**Input data**.
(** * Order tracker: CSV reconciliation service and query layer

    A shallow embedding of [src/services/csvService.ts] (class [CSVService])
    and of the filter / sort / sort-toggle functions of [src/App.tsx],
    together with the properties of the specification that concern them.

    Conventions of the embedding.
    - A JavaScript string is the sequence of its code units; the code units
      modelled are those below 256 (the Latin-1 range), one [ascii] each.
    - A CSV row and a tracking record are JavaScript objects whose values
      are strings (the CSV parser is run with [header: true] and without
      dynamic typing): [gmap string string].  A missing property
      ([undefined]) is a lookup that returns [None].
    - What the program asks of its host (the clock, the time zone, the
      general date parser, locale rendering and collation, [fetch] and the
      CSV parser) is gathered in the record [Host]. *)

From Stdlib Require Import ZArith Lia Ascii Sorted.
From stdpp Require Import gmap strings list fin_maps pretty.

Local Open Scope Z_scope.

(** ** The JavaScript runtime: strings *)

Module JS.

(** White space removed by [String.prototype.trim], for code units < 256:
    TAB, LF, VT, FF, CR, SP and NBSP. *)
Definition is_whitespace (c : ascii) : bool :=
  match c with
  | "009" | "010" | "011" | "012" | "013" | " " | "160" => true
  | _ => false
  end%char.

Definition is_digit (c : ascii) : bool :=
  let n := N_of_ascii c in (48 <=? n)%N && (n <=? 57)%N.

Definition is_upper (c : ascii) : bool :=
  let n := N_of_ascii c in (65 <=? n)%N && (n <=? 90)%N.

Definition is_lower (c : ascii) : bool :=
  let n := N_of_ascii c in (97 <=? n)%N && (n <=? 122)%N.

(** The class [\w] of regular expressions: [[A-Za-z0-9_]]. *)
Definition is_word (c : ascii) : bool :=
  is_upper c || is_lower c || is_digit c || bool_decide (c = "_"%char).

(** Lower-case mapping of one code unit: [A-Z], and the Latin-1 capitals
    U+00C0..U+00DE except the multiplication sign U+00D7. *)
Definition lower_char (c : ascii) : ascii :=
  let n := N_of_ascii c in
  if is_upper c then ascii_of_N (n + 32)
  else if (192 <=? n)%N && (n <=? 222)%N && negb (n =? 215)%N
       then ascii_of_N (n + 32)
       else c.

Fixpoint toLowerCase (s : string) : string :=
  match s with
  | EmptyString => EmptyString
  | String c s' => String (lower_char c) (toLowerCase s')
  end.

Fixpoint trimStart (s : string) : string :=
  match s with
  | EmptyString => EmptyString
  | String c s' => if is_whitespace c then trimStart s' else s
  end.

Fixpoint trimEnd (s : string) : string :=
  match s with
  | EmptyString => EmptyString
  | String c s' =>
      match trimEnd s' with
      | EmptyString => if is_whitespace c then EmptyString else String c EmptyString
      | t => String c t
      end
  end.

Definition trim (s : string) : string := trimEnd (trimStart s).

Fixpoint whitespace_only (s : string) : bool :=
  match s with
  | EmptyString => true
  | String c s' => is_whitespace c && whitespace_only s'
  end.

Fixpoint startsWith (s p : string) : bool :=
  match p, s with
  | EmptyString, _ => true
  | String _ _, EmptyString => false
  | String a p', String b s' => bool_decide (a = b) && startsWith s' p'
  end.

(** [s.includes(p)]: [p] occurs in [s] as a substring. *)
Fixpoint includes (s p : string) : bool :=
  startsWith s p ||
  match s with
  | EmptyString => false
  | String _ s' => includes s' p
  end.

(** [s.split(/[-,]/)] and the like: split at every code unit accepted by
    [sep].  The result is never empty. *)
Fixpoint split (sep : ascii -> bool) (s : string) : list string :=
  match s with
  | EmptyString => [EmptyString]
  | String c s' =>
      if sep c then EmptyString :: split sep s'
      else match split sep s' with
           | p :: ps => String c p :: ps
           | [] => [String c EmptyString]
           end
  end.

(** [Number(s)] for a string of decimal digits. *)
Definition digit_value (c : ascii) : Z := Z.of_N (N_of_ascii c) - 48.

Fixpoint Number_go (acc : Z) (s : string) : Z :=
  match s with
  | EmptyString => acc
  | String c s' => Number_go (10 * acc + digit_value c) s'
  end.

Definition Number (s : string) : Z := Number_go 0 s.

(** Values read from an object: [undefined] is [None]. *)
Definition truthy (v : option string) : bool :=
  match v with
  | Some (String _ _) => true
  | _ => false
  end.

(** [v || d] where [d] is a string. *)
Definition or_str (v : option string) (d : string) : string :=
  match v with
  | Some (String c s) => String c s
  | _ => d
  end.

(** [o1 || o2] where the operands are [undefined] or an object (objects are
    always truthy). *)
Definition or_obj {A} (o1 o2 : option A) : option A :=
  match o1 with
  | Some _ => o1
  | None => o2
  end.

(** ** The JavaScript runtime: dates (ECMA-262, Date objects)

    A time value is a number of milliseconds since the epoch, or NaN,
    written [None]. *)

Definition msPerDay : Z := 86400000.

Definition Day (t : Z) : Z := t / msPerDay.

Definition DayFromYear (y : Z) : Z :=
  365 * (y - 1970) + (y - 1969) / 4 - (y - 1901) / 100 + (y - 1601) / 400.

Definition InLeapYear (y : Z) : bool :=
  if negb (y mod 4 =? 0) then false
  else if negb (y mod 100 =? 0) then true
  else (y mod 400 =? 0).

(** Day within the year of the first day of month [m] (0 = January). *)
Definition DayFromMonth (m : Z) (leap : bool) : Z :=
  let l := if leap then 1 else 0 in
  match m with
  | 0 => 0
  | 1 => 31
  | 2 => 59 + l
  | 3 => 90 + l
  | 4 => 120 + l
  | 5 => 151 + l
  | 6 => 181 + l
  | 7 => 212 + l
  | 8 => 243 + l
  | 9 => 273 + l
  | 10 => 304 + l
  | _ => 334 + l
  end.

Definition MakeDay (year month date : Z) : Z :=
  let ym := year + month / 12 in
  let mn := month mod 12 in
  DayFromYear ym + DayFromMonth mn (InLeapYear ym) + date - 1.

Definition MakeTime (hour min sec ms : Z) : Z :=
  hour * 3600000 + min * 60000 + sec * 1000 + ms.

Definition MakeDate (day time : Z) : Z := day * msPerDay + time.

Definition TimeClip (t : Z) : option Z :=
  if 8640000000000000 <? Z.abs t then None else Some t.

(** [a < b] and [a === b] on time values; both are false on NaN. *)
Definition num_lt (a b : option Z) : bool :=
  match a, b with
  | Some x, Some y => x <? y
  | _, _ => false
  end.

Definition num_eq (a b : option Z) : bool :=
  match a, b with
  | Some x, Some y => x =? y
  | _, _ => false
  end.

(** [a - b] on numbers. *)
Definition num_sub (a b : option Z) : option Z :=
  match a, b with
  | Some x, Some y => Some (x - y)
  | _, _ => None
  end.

**Task item**. Output all of the data in full, exactly as given.

**Exercise response**.
(** * Order tracker: CSV reconciliation service and query layer

    A shallow embedding of [src/services/csvService.ts] (class [CSVService])
    and of the filter / sort / sort-toggle functions of [src/App.tsx],
    together with the properties of the specification that concern them.

    Conventions of the embedding.
    - A JavaScript string is the sequence of its code units; the code units
      modelled are those below 256 (the Latin-1 range), one [ascii] each.
    - A CSV row and a tracking record are JavaScript objects whose values
      are strings (the CSV parser is run with [header: true] and without
      dynamic typing): [gmap string string].  A missing property
      ([undefined]) is a lookup that returns [None].
    - What the program asks of its host (the clock, the time zone, the
      general date parser, locale rendering and collation, [fetch] and the
      CSV parser) is gathered in the record [Host]. *)

From Stdlib Require Import ZArith Lia Ascii Sorted.
From stdpp Require Import gmap strings list fin_maps pretty.

Local Open Scope Z_scope.

(** ** The JavaScript runtime: strings *)

Module JS.

(** White space removed by [String.prototype.trim], for code units < 256:
    TAB, LF, VT, FF, CR, SP and NBSP. *)
Definition is_whitespace (c : ascii) : bool :=
  match c with
  | "009" | "010" | "011" | "012" | "013" | " " | "160" => true
  | _ => false
  end%char.

Definition is_digit (c : ascii) : bool :=
  let n := N_of_ascii c in (48 <=? n)%N && (n <=? 57)%N.

Definition is_upper (c : ascii) : bool :=
  let n := N_of_ascii c in (65 <=? n)%N && (n <=? 90)%N.

Definition is_lower (c : ascii) : bool :=
  let n := N_of_ascii c in (97 <=? n)%N && (n <=? 122)%N.

(** The class [\w] of regular expressions: [[A-Za-z0-9_]]. *)
Definition is_word (c : ascii) : bool :=
  is_upper c || is_lower c || is_digit c || bool_decide (c = "_"%char).

(** Lower-case mapping of one code unit: [A-Z], and the Latin-1 capitals
    U+00C0..U+00DE except the multiplication sign U+00D7. *)
Definition lower_char (c : ascii) : ascii :=
  let n := N_of_ascii c in
  if is_upper c then ascii_of_N (n + 32)
  else if (192 <=? n)%N && (n <=? 222)%N && negb (n =? 215)%N
       then ascii_of_N (n + 32)
       else c.

Fixpoint toLowerCase (s : string) : string :=
  match s with
  | EmptyString => EmptyString
  | String c s' => String (lower_char c) (toLowerCase s')
  end.

Fixpoint trimStart (s : string) : string :=
  match s with
  | EmptyString => EmptyString
  | String c s' => if is_whitespace c then trimStart s' else s
  end.

Fixpoint trimEnd (s : string) : string :=
  match s with
  | EmptyString => EmptyString
  | String c s' =>
      match trimEnd s' with
      | EmptyString => if is_whitespace c then EmptyString else String c EmptyString
      | t => String c t
      end
  end.

Definition trim (s : string) : string := trimEnd (trimStart s).

Fixpoint whitespace_only (s : string) : bool :=
  match s with
  | EmptyString => true
  | String c s' => is_whitespace c && whitespace_only s'
  end.

Fixpoint startsWith (s p : string) : bool :=
  match p, s with
  | EmptyString, _ => true
  | String _ _, EmptyString => false
  | String a p', String b s' => bool_decide (a = b) && startsWith s' p'
  end.

(** [s.includes(p)]: [p] occurs in [s] as a substring. *)
Fixpoint includes (s p : string) : bool :=
  startsWith s p ||
  match s with
  | EmptyString => false
  | String _ s' => includes s' p
  end.

(** [s.split(/[-,]/)] and the like: split at every code unit accepted by
    [sep].  The result is never empty. *)
Fixpoint split (sep : ascii -> bool) (s : string) : list string :=
  match s with
  | EmptyString => [EmptyString]
  | String c s' =>
      if sep c then EmptyString :: split sep s'
      else match split sep s' with
           | p :: ps => String c p :: ps
           | [] => [String c EmptyString]
           end
  end.

(** [Number(s)] for a string of decimal digits. *)
Definition digit_value (c : ascii) : Z := Z.of_N (N_of_ascii c) - 48.

Fixpoint Number_go (acc : Z) (s : string) : Z :=
  match s with
  | EmptyString => acc
  | String c s' => Number_go (10 * acc + digit_value c) s'
  end.

Definition Number (s : string) : Z := Number_go 0 s.

(** Values read from an object: [undefined] is [None]. *)
Definition truthy (v : option string) : bool :=
  match v with
  | Some (String _ _) => true
  | _ => false
  end.

(** [v || d] where [d] is a string. *)
Definition or_str (v : option string) (d : string) : string :=
  match v with
  | Some (String c s) => String c s
  | _ => d
  end.

(** [o1 || o2] where the operands are [undefined] or an object (objects are
    always truthy). *)
Definition or_obj {A} (o1 o2 : option A) : option A :=
  match o1 with
  | Some _ => o1
  | None => o2
  end.

(** ** The JavaScript runtime: dates (ECMA-262, Date objects)

    A time value is a number of milliseconds since the epoch, or NaN,
    written [None]. *)

Definition msPerDay : Z := 86400000.

Definition Day (t : Z) : Z := t / msPerDay.

Definition DayFromYear (y : Z) : Z :=
  365 * (y - 1970) + (y - 1969) / 4 - (y - 1901) / 100 + (y - 1601) / 400.

Definition InLeapYear (y : Z) : bool :=
  if negb (y mod 4 =? 0) then false
  else if negb (y mod 100 =? 0) then true
  else (y mod 400 =? 0).

(** Day within the year of the first day of month [m] (0 = January). *)
Definition DayFromMonth (m : Z) (leap : bool) : Z :=
  let l := if leap then 1 else 0 in
  match m with
  | 0 => 0
  | 1 => 31
  | 2 => 59 + l
  | 3 => 90 + l
  | 4 => 120 + l
  | 5 => 151 + l
  | 6 => 181 + l
  | 7 => 212 + l
  | 8 => 243 + l
  | 9 => 273 + l
  | 10 => 304 + l
  | _ => 334 + l
  end.

Definition MakeDay (year month date : Z) : Z :=
  let ym := year + month / 12 in
  let mn := month mod 12 in
  DayFromYear ym + DayFromMonth mn (InLeapYear ym) + date - 1.

Definition MakeTime (hour min sec ms : Z) : Z :=
  hour * 3600000 + min * 60000 + sec * 1000 + ms.

Definition MakeDate (day time : Z) : Z := day * msPerDay + time.

Definition TimeClip (t : Z) : option Z :=
  if 8640000000000000 <? Z.abs t then None else Some t.

(** [a < b] and [a === b] on time values; both are false on NaN. *)
Definition num_lt (a b : option Z) : bool :=
  match a, b with
  | Some x, Some y => x <? y
  | _, _ => false
  end.

Definition num_eq (a b : option Z) : bool :=
  match a, b with
  | Some x, Some y => x =? y
  | _, _ => false
  end.

(** [a - b] on numbers. *)
Definition num_sub (a b : option Z) : option Z :=
  match a, b with
  | Some x, Some y => Some (x - y)
  | _, _ => None
  end.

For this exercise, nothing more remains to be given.